In particular embodiments, clients 106 represent general or
special-purpose computers operating software applications capable
of performing the above-described operations. For example, clients
106 may include, but are not limited to, laptop computers, desktop
computers, portable data assistants (PDAs), and/or portable media
players. In some embodiments, client 106 comprises a
general-purpose personal computer (PC), a Macintosh, a workstation,
a Unix-based computer, a server computer, or any suitable
processing device. Additionally, in particular embodiments, client
106 may include one or more processors operable to execute computer
logic and/or software encoded on non-transitory tangible media that
performs the described functionality. Client 106 may also include
one or more computer input devices, such as a keyboard, trackball,
or a mouse, and/or one or more Graphical User Interfaces (GUIs),
through which a user may interact with the logic executing on the
processor of client 106. In general, client 106 includes any
appropriate combination of hardware, software, and/or encoded logic
suitable to perform the described functionality. Clients 106 may
couple to network 100 through a dedicated wired or wireless
connection, or may connect to network 100 only as needed to
receive, transmit, or otherwise execute applications. Although FIG.
1 illustrates, for purposes of example, a particular number and
type of clients 106, alternative embodiments of system 100 may
include any appropriate number and type of clients 106, depending
on the particular configuration of system 100.
[0020] In the illustrated embodiment, sorting module 108 represents
any suitable component that facilitates the sorting of data in
limited memory. In some embodiments, sorting module 108 may execute
any suitable operating system such as IBM's zSeries/Operating
System (z/OS), MS-DOS, PC-DOS, MAC-OS, WINDOWS, a .NET environment,
UNIX, OpenVMS, or any other appropriate operating system, including
future operating systems. The functions of sorting module 108 may
be performed by any suitable combination of one or more servers or
other components at one or more locations. In the embodiment where
the module is a server, the server may be a private server, and the
server may be a virtual or physical server.

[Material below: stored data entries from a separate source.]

(* ===== verification/Digits.v ===== *)
(** Digits of a number in a base [B], from the top: all [n] of them ([digs]),
    or up to the last that is not zero ([sdigs]). *)

From stdpp Require Import base list numbers option tactics.
From Stdlib Require Import ZArith Lia.
From S2P Require Import Prelude.

Open Scope Z_scope.

Section Base.
Context (B : Z).

Fixpoint digs (n : nat) (m : Z) : list Z :=
  match n with
  | O => []
  | S n' => m / B ^ Z.of_nat n' :: digs n' (m mod B ^ Z.of_nat n')
  end.

Fixpoint sdigs (n : nat) (m : Z) : list Z :=
  match n with
  | O => []
  | S n' => if m =? 0 then [] else m / B ^ Z.of_nat n' :: sdigs n' (m mod B ^ Z.of_nat n')
  end.

Context (HB : 2 <= B).

Lemma bpow_pos n : 0 <= n -> 0 < B ^ n.
Proof. intros. apply Z.pow_pos_nonneg; lia. Qed.

Lemma bpow_S n : B ^ Z.of_nat (S n) = B * B ^ Z.of_nat n.
Proof. rewrite Nat2Z.inj_succ, Z.pow_succ_r by lia. done. Qed.

(** Division of [q * B^j + w], digit group by digit group. *)
Lemma div_group n q w j :
  0 <= j -> 0 <= n -> 0 <= w < B ^ j ->
  (q * B ^ j + w) / B ^ (n + j) = q / B ^ n /\
  (q * B ^ j + w) mod B ^ (n + j) = q mod B ^ n * B ^ j + w.
Proof.
  intros Hj Hn Hw. pose proof (bpow_pos j Hj). pose proof (bpow_pos n Hn).
  rewrite Z.pow_add_r by lia. set (P := B ^ j) in *. set (N := B ^ n) in *.
  pose proof (Z.div_mod q N ltac:(lia)). pose proof (Z.mod_pos_bound q N ltac:(lia)).
  split; symmetry.
  - apply Z.div_unique with (q mod N * P + w); nia.
  - apply Z.mod_unique with (q / N); nia.
Qed.

Lemma digs_app n j q w :
  0 <= q < B ^ Z.of_nat n -> 0 <= w < B ^ Z.of_nat j ->
  digs (n + j) (q * B ^ Z.of_nat j + w) = digs n q ++ digs j w.
Proof.
  revert q. induction n as [|n IH]; intros q Hq Hw.
  { simpl in Hq. replace q with 0 by lia. done. }
  cbn [digs Nat.add app]. rewrite Nat2Z.inj_add.
  destruct (div_group (Z.of_nat n) q w (Z.of_nat j)) as [-> ->]; [lia..|].
  f_equal. apply IH; [|done]. apply Z.mod_pos_bound, bpow_pos. lia.
Qed.

Lemma sdigs_app n j q w :
  0 <= q < B ^ Z.of_nat n -> 0 < w < B ^ Z.of_nat j ->
  sdigs (n + j) (q * B ^ Z.of_nat j + w) = digs n q ++ sdigs j w.
Proof.
  revert q. induction n as [|n IH]; intros q Hq Hw.
  { simpl in Hq. replace q with 0 by lia. done. }
  cbn [sdigs digs Nat.add app]. pose proof (bpow_pos (Z.of_nat j)).
  replace (q * B ^ Z.of_nat j + w =? 0) with false by (symmetry; apply Z.eqb_neq; nia).
  rewrite Nat2Z.inj_add. destruct (div_group (Z.of_nat n) q w (Z.of_nat j)) as [-> ->]; [lia..|].
  f_equal. apply IH; [|done]. apply Z.mod_pos_bound, bpow_pos. lia.
Qed.

Lemma sdigs_0 n : sdigs n 0 = [].
Proof. by destruct n. Qed.

Lemma sdigs_zeros n j m :
  0 <= m < B ^ Z.of_nat n -> sdigs (n + j) (m * B ^ Z.of_nat j) = sdigs n m.
Proof.
  revert m. induction n as [|n IH]; intros m Hm.
  { simpl in Hm. replace m with 0 by lia. by rewrite Z.mul_0_l, sdigs_0. }
  cbn [sdigs Nat.add]. pose proof (bpow_pos (Z.of_nat j)).
  destruct (Z.eqb_spec m 0) as [->|]; [done|].
  replace (m * B ^ Z.of_nat j =? 0) with false by (symmetry; apply Z.eqb_neq; nia).
  rewrite Nat2Z.inj_add. destruct (div_group (Z.of_nat n) m 0 (Z.of_nat j)) as [E1 E2]; [lia..|].
  rewrite !Z.add_0_r in *. rewrite E1, E2. f_equal. apply IH.
  apply Z.mod_pos_bound, bpow_pos. lia.
Qed.

Lemma sdigs_1 r : 0 < r < B -> sdigs 1 r = [r].
Proof.
  intros. simpl. replace (r =? 0) with false by (symmetry; apply Z.eqb_neq; lia).
  by rewrite Z.div_1_r.
Qed.

Lemma sdigs_snoc k m r :
  0 <= m < B ^ Z.of_nat k -> 0 <= r < B ->
  sdigs (S k) (m * B + r) = if r =? 0 then sdigs k m else digs k m ++ [r].
Proof.
  intros Hm Hr. replace (S k) with (k + 1)%nat by lia.
  replace (m * B + r) with (m * B ^ Z.of_nat 1 + r) by (simpl; lia).
  destruct (Z.eqb_spec r 0) as [->|]; [rewrite Z.add_0_r; by apply sdigs_zeros|].
  rewrite sdigs_app, sdigs_1 by (simpl; lia). done.
Qed.

Lemma digs_snoc k m :
  0 <= m < B ^ Z.of_nat (S k) -> digs (S k) m = digs k (m / B) ++ [m mod B].
Proof.
  intros Hm. pose proof (Z.div_mod m B ltac:(lia)). pose proof (Z.mod_pos_bound m B ltac:(lia)).
  rewrite bpow_S in Hm. pose proof (bpow_pos (Z.of_nat k)).
  replace m with (m / B * B ^ Z.of_nat 1 + m mod B) at 1 by (simpl; lia).
  replace (S k) with (k + 1)%nat by lia. rewrite digs_app.
  - f_equal. simpl. by rewrite Z.div_1_r.
  - split; [apply Z.div_pos; lia|]. apply Z.div_lt_upper_bound; lia.
  - simpl. lia.
Qed.

Lemma digs_range n m : 0 <= m < B ^ Z.of_nat n -> Forall (fun d => 0 <= d < B) (digs n m).
Proof.
  revert m. induction n as [|n IH]; intros m Hm; [constructor|]. cbn [digs].
  pose proof (bpow_pos (Z.of_nat n)). rewrite bpow_S in Hm. constructor.
  - split; [apply Z.div_pos; lia|]. apply Z.div_lt_upper_bound; lia.
  - apply IH, Z.mod_pos_bound. lia.
Qed.

Lemma sdigs_range n m : 0 <= m < B ^ Z.of_nat n -> Forall (fun d => 0 <= d < B) (sdigs n m).
Proof.
  revert m. induction n as [|n IH]; intros m Hm; [constructor|]. cbn [sdigs].
  destruct (m =? 0); [constructor|]. pose proof (bpow_pos (Z.of_nat n)).
  rewrite bpow_S in Hm. constructor.
  - split; [apply Z.div_pos; lia|]. apply Z.div_lt_upper_bound; lia.
  - apply IH, Z.mod_pos_bound. lia.
Qed.

Lemma digs_length n m : length (digs n m) = n.
Proof. revert m. induction n as [|n IH]; intros m; simpl; [done|]. by rewrite IH. Qed.

Lemma sdigs_length n m : (length (sdigs n m) <= n)%nat.
Proof.
  revert m. induction n as [|n IH]; intros m; cbn [sdigs]; [done|].
  destruct (m =? 0); cbn [length]; [lia|]. specialize (IH (m mod B ^ Z.of_nat n)). lia.
Qed.

(** The low digits are dropped by division. *)
Lemma digs_split n j m :
  0 <= m < B ^ Z.of_nat (n + j) ->
  digs (n + j) m = digs n (m / B ^ Z.of_nat j) ++ digs j (m mod B ^ Z.of_nat j).
Proof.
  intros Hm. pose proof (bpow_pos (Z.of_nat j)). pose proof (bpow_pos (Z.of_nat n)).
  rewrite Nat2Z.inj_add, Z.pow_add_r in Hm by lia.
  pose proof (Z.div_mod m (B ^ Z.of_nat j) ltac:(lia)).
  pose proof (Z.mod_pos_bound m (B ^ Z.of_nat j) ltac:(lia)).
  rewrite <- digs_app; [|split; [apply Z.div_pos|apply Z.div_lt_upper_bound]; lia|lia]. f_equal. lia.
Qed.

Lemma digs_0 n : digs n 0 = replicate n 0.
Proof.
  induction n as [|n IH]; [done|]. cbn [digs replicate]. pose proof (bpow_pos (Z.of_nat n)).
  by rewrite Z.div_0_l, Z.mod_0_l, IH by lia.
Qed.

(** [m] has exactly [k] digits. *)
Definition ndigs (k : nat) (m : Z) : Prop :=
  match k with O => m = 0 | S k' => B ^ Z.of_nat k' <= m < B ^ Z.of_nat k end.

Lemma ndigs_range k m : ndigs k m -> 0 <= m < B ^ Z.of_nat k.
Proof. destruct k; simpl; [intros ->; done|]. pose proof (bpow_pos (Z.of_nat k)). lia. Qed.

Lemma ndigs_div k m : ndigs (S k) m -> ndigs k (Z.quot m B).
Proof.
  unfold ndigs. intros H. pose proof (bpow_pos (Z.of_nat k)). rewrite bpow_S in H.
  rewrite Z.quot_div_nonneg by lia. destruct k as [|k].
  - simpl in H. apply Z.div_small. lia.
  - pose proof (bpow_S k). split; [apply Z.div_le_lower_bound|apply Z.div_lt_upper_bound]; lia.
Qed.

End Base.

Also, sorting module
108 may include any suitable component that functions as a
server.
[0021] In the illustrated embodiment, sorting module 108 comprises
processor 110, interface 111, memory 112, which includes in-memory
database 114, and memory 120, which includes on-disk database 122.
Processor 110 may comprise one or more processors, and
communicatively couples to interface 111, memory 112, in-memory
database 114, memory 120, on-disk database 122, and network 102,
and controls the operation and administration of sorting module 108
by processing information received from network 102, memory 112,
in-memory database 114, memory 120, and on-disk database 122.
Processor 110 includes any hardware and/or software that operates
to control and process information. Processor 110 may be a
programmable logic device, a microcontroller, a microprocessor, any
suitable processing device, or any suitable combination of the
preceding.
[0022] Interface 111 represents any suitable device operable to
receive information from network 102, data sources 104, and/or
clients 106, transmit information through network 102, perform
processing of information, communicate to other devices, or any
combination of the preceding. For example, interface 111 may
receive messages relating to financial transactions from data
sources 104 and/or clients 106. Interface 111 represents any port
or connection, real or virtual, including any suitable hardware
and/or software, including protocol conversion and data processing
capabilities, to communicate through network 102 that allows
sorting module 108 to exchange information with data sources 104,
clients 106, or other components of system 100.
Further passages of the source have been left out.